*** Dataset excerpts Section Begins ***
(* ===== verification/MilterProxy.v ===== *)
(** * The milter proxy between a client and a primary milter

    The connection loop of MilterHandler.v run on the sessions of MilterCodec.v:
    what the two byte streams of a connection have to do with each other.  A
    connection is what its peer sends and what was written to it. *)
From S2P Require Export MilterHandler.

Module milterproxy.
Import protocol milter macros worker milterhandler.

(** The bytes of a sequence of writes. *)
Definition flow (writes : list string) : list ascii := writes ≫= chars.

Lemma flow_snoc ws w : flow (ws ++ [w])%list = (flow ws ++ chars w)%list.
Proof. unfold flow. by rewrite bind_app, bind_cons, app_nil_r. Qed.

Section session.
(** How long the answer took. *)
Context (time_Since : milterSession -> Z).

(** [milterSession] as the runner uses it; [Receive] always returns
    ([MilterCodec.receive_fuel]). *)
#[export] Instance milter_TestSession : TestSession milterSession := {|
  Send := milter_Send;
  Receive s := default ((zeroResponse, None), s) (milter_Receive (time_Since s) s)
|}.

(** What was written to the primary, and what it still has to say. *)
Definition toPrimary (s : milterSession) : list ascii := flow (c_out (ms_conn s)).
Definition fromPrimary (s : milterSession) : list ascii := in_bytes (c_in (ms_conn s)).

(** ** Reading never invents bytes *)

Lemma readMilterFrame_suffix s r s' :
  readMilterFrame s = (r, s') -> exists l, in_bytes s = (l ++ in_bytes s')%list.
Proof.
  assert (G : forall n i q i', io_ReadFull n i = (q, i') -> exists l, in_bytes i = (l ++ in_bytes i')%list).
  { intros n i [l|e] i' E; [apply io_ReadFull_ok in E as [E _]; by exists l|].
    unfold io_ReadFull in E. case_decide; [done|]. injection E as <- <-. exists (in_bytes i). by rewrite app_nil_r. }
  unfold readMilterFrame. destruct (io_ReadFull 4 s) as [[l4|e] s1] eqn:E1; [|intros [= <- <-]; by eapply G].
  apply G in E1 as [l1 E1]. destruct (_ <? 1); [intros [= <- <-]; by exists l1|].
  destruct (io_ReadFull _ s1) as [[l|e] s2] eqn:E2; intros [= <- <-]; apply G in E2 as [l2 E2];
    exists (l1 ++ l2)%list; by rewrite E1, E2, app_assoc.
Qed.

Lemma finishObservation_conn s status result : ms_conn (finishObservation s status result) = ms_conn s.
Proof. done. Qed.

Lemma receiveLoop_flow now fuel s req raw resp err s' :
  receiveLoop now fuel s req raw = Some ((resp, err), s') ->
  c_out (ms_conn s') = c_out (ms_conn s) /\ c_werr (ms_conn s') = c_werr (ms_conn s) /\
  exists l, fromPrimary s = (l ++ fromPrimary s')%list /\
    (p_Err resp = None -> err = None /\ p_Raw resp = raw +:+ of_chars l) /\ (err = None -> p_Err resp = None).
Proof.
  revert s raw. induction fuel as [|fuel IH]; intros s raw; [done|]. cbn [receiveLoop].
  destruct (readMilterFrame (c_in (ms_conn s))) as [[f|e] i] eqn:E.
  - pose proof E as (Eb & _)%readMilterFrame_ok. destruct (milterReplyCompletesRequest req (Command f)); cbn [negb].
    + intros [= <- <- <-]. split_and!; [done..|]. exists (chars (Raw f)). split_and!; [exact Eb| |done].
      intros _. by rewrite of_chars_chars.
    + intros G. apply IH in G as (G1 & G2 & l & G3 & G4 & G5). split_and!; [done..|].
      exists (chars (Raw f) ++ l)%list. split_and!; [|intros Hn|done].
      * unfold fromPrimary in *. rewrite Eb, <- app_assoc. f_equal. exact G3.
      * destruct (G4 Hn) as [-> ->]. split; [done|]. by rewrite of_chars_app, of_chars_chars, app_assoc_s.
  - intros [= <- <- <-]. apply readMilterFrame_suffix in E as [l E]. split_and!; [done..|]. by exists l.
Qed.

Lemma Receive_flow s resp err s' :
  Receive s = ((resp, err), s') ->
  c_out (ms_conn s') = c_out (ms_conn s) /\ c_werr (ms_conn s') = c_werr (ms_conn s) /\
  exists l, fromPrimary s = (l ++ fromPrimary s')%list /\
    (p_Err resp = None -> err = None /\ p_Raw resp = of_chars l) /\ (err = None -> p_Err resp = None).
Proof.
  cbn [Receive milter_TestSession]. unfold milter_Receive.
  destruct (receive_fuel (time_Since s) (S (length (in_bytes (c_in (ms_conn s))))) s (requestCommand s) ""
    (Nat.lt_succ_diag_r _)) as [r Er]. rewrite Er. intros E. change (r = ((resp, err), s')) in E. subst r.
  exact (receiveLoop_flow _ _ _ _ _ _ _ _ Er).
Qed.

(** ** One frame *)

Context `{Unicode} (reqID : nat -> Z).

Lemma string_of_byte_meta k frame :
  eventExpectsResponse (frameEvent (reqID k) frame) = MilterCommandExpectsResponse (Command frame) /\
  meta (frameEvent (reqID k) frame) "command" = string_of_byte (Command frame).
Proof.
  assert (Hm : meta (frameEvent (reqID k) frame) "command" = string_of_byte (Command frame)) by done.
  split; [|done]. unfold eventExpectsResponse. rewrite Hm. cbn [e_Kind frameEvent].
  destruct (Command frame) as [b0 b1 b2 b3 b4 b5 b6 b7]; by destruct b0, b1, b2, b3, b4, b5, b6, b7.
Qed.

Definition sessionSent (s : milterSession) (frame : MilterFrame) : milterSession :=
  {| ms_conn := {| c_in := c_in (ms_conn s); c_out := (c_out (ms_conn s) ++ [Raw frame])%list; c_werr := c_werr (ms_conn s) |};
     ms_addr := ms_addr s; ms_target := ms_target s; ms_command := string_of_byte (Command frame); ms_obs := ms_obs s |}.

(** [Send] of a frame that was read. *)
Lemma Send_frame k frame s :
  Raw frame <> "" ->
  milter_Send s (frameEvent (reqID k) frame) =
    match c_werr (ms_conn s) with
    | Some e => (Some e, finishObservation (sessionSent s frame) StatusError ResultError)
    | None => (None, sessionSent s frame)
    end.
Proof.
  intros Hr. unfold milter_Send. cbn [e_Payload frameEvent]. rewrite decide_False by done.
  rewrite (proj2 (string_of_byte_meta k frame)). rewrite decide_False; [done|].
  unfold string_of_byte. by destruct (_ <? _).
Qed.

(** What relaying a frame does to the streams: the frame goes to the primary
    whole, and what goes to the client is the next part of what the primary
    said; nothing is skipped unless the connection ends. *)
Lemma relay_flow k frame c p :
  Raw frame <> "" ->
  let '(ok, (c', p')) := relay reqID k frame (c, p) in
  c_in c' = c_in c /\ toPrimary p' = (toPrimary p ++ chars (Raw frame))%list /\
  exists got skipped, flow (c_out c') = (flow (c_out c) ++ got)%list /\
    fromPrimary p = (got ++ skipped ++ fromPrimary p')%list /\ (ok = true -> skipped = []).
Proof.
  intros Hr. unfold relay, RunPrimaryEvent, runPrimary. cbn [Send milter_TestSession]. rewrite Send_frame by done.
  assert (Hs : toPrimary (sessionSent p frame) = (toPrimary p ++ chars (Raw frame))%list) by apply flow_snoc.
  destruct (c_werr (ms_conn p)).
  { cbn. split_and!; [done|done|]. exists [], []. by rewrite app_nil_r. }
  rewrite (proj1 (string_of_byte_meta k frame)).
  destruct (MilterCommandExpectsResponse (Command frame)) eqn:Ee; cbn [negb].
  2: { cbn. split_and!; [done|done|]. exists [], []. by rewrite app_nil_r. }
  destruct (Receive (sessionSent p frame)) as [[resp err] p'] eqn:Er.
  apply Receive_flow in Er as (Eo & _ & l & El & Hok & Hno). cbn [default rr_Primary].
  assert (Hp' : toPrimary p' = (toPrimary p ++ chars (Raw frame))%list) by (unfold toPrimary in *; by rewrite Eo).
  change (fromPrimary (sessionSent p frame)) with (fromPrimary p) in El.
  assert (Hk : p_Err (keepErr resp err) = None -> keepErr resp err = resp /\ p_Err resp = None).
  { unfold keepErr. destruct err, (p_Err resp) eqn:En; cbn; intros; split; congruence. }
  destruct (p_Err (keepErr resp err)) eqn:Ek.
  { split_and!; [done|done|]. exists [], l. by rewrite app_nil_r. }
  destruct (Hk eq_refl) as [-> Hn]. destruct (Hok Hn) as [_ Hraw]. rewrite Hraw.
  destruct (decide (of_chars l = "")).
  { split_and!; [done|done|]. exists [], l. by rewrite app_nil_r. }
  split_and!; [done|done|]. exists l, []. cbn [c_out]. by rewrite flow_snoc, chars_of_chars.
Qed.

(** ** The connection *)

Lemma readMilterFrame_raw s f s' : readMilterFrame s = (Ok f, s') -> Raw f <> "".
Proof.
  intros (_ & _ & -> & Hf)%readMilterFrame_ok E. apply (f_equal chars) in E. rewrite encode_chars in E by done. done.
Qed.

Lemma relayLoop_flow fuel k c p c' p' :
  relayLoop reqID fuel k (c, p) = Some (c', p') ->
  exists sent unsent got, in_bytes (c_in c) = (sent ++ unsent)%list /\ toPrimary p' = (toPrimary p ++ sent)%list /\
    flow (c_out c') = (flow (c_out c) ++ got)%list /\ got `prefix_of` fromPrimary p.
Proof.
  revert k c p. induction fuel as [|fuel IH]; intros k c p; [done|]. cbn [relayLoop fst snd].
  destruct (ReadFrame (c_in c)) as [[frame|e] i] eqn:E.
  - pose proof (readMilterFrame_raw _ _ _ E) as Hraw. apply readMilterFrame_ok in E as (Ei & _).
    set (c1 := {| c_in := i; c_out := c_out c; c_werr := c_werr c |}).
    pose proof (relay_flow k frame c1 p Hraw) as Hr.
    destruct (relay reqID k frame (c1, p)) as [[] [c2 p2]]; destruct Hr as (R1 & R2 & got & skipped & R3 & R4 & R5).
    + intros G. apply IH in G as (sent & unsent & got' & G1 & G2 & G3 & rest & G4). rewrite (R5 eq_refl) in R4.
      exists (chars (Raw frame) ++ sent)%list, unsent, (got ++ got')%list. rewrite R1 in G1. cbn in G1.
      split_and!; [by rewrite Ei, G1, app_assoc|by rewrite G2, R2, app_assoc|by rewrite G3, R3, app_assoc|].
      exists rest. rewrite R4, G4. cbn [app]. by rewrite app_assoc.
    + intros [= <- <-]. exists (chars (Raw frame)), (in_bytes i), got. split_and!; [done|done|done|].
      exists (skipped ++ fromPrimary p2)%list. done.
  - intros [= <- <-]. exists [], (in_bytes (c_in c)), []. rewrite !app_nil_r. split_and!; [done..|]. by exists (fromPrimary p).
Qed.

(** ** Dialogues: turns of a client that a primary answers in full *)

Record turn := { t_command : ascii; t_payload : string; t_replies : list (ascii * string) }.
Definition request (t : turn) : ascii * string := (t_command t, t_payload t).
*** Dataset excerpts Section Ends ***
Within the entries above, find each line where "revert" appears; copy every one.

  revert s raw. induction fuel as [|fuel IH]; intros s raw; [done|]. cbn [receiveLoop].
  revert k c p. induction fuel as [|fuel IH]; intros k c p; [done|]. cbn [relayLoop fst snd].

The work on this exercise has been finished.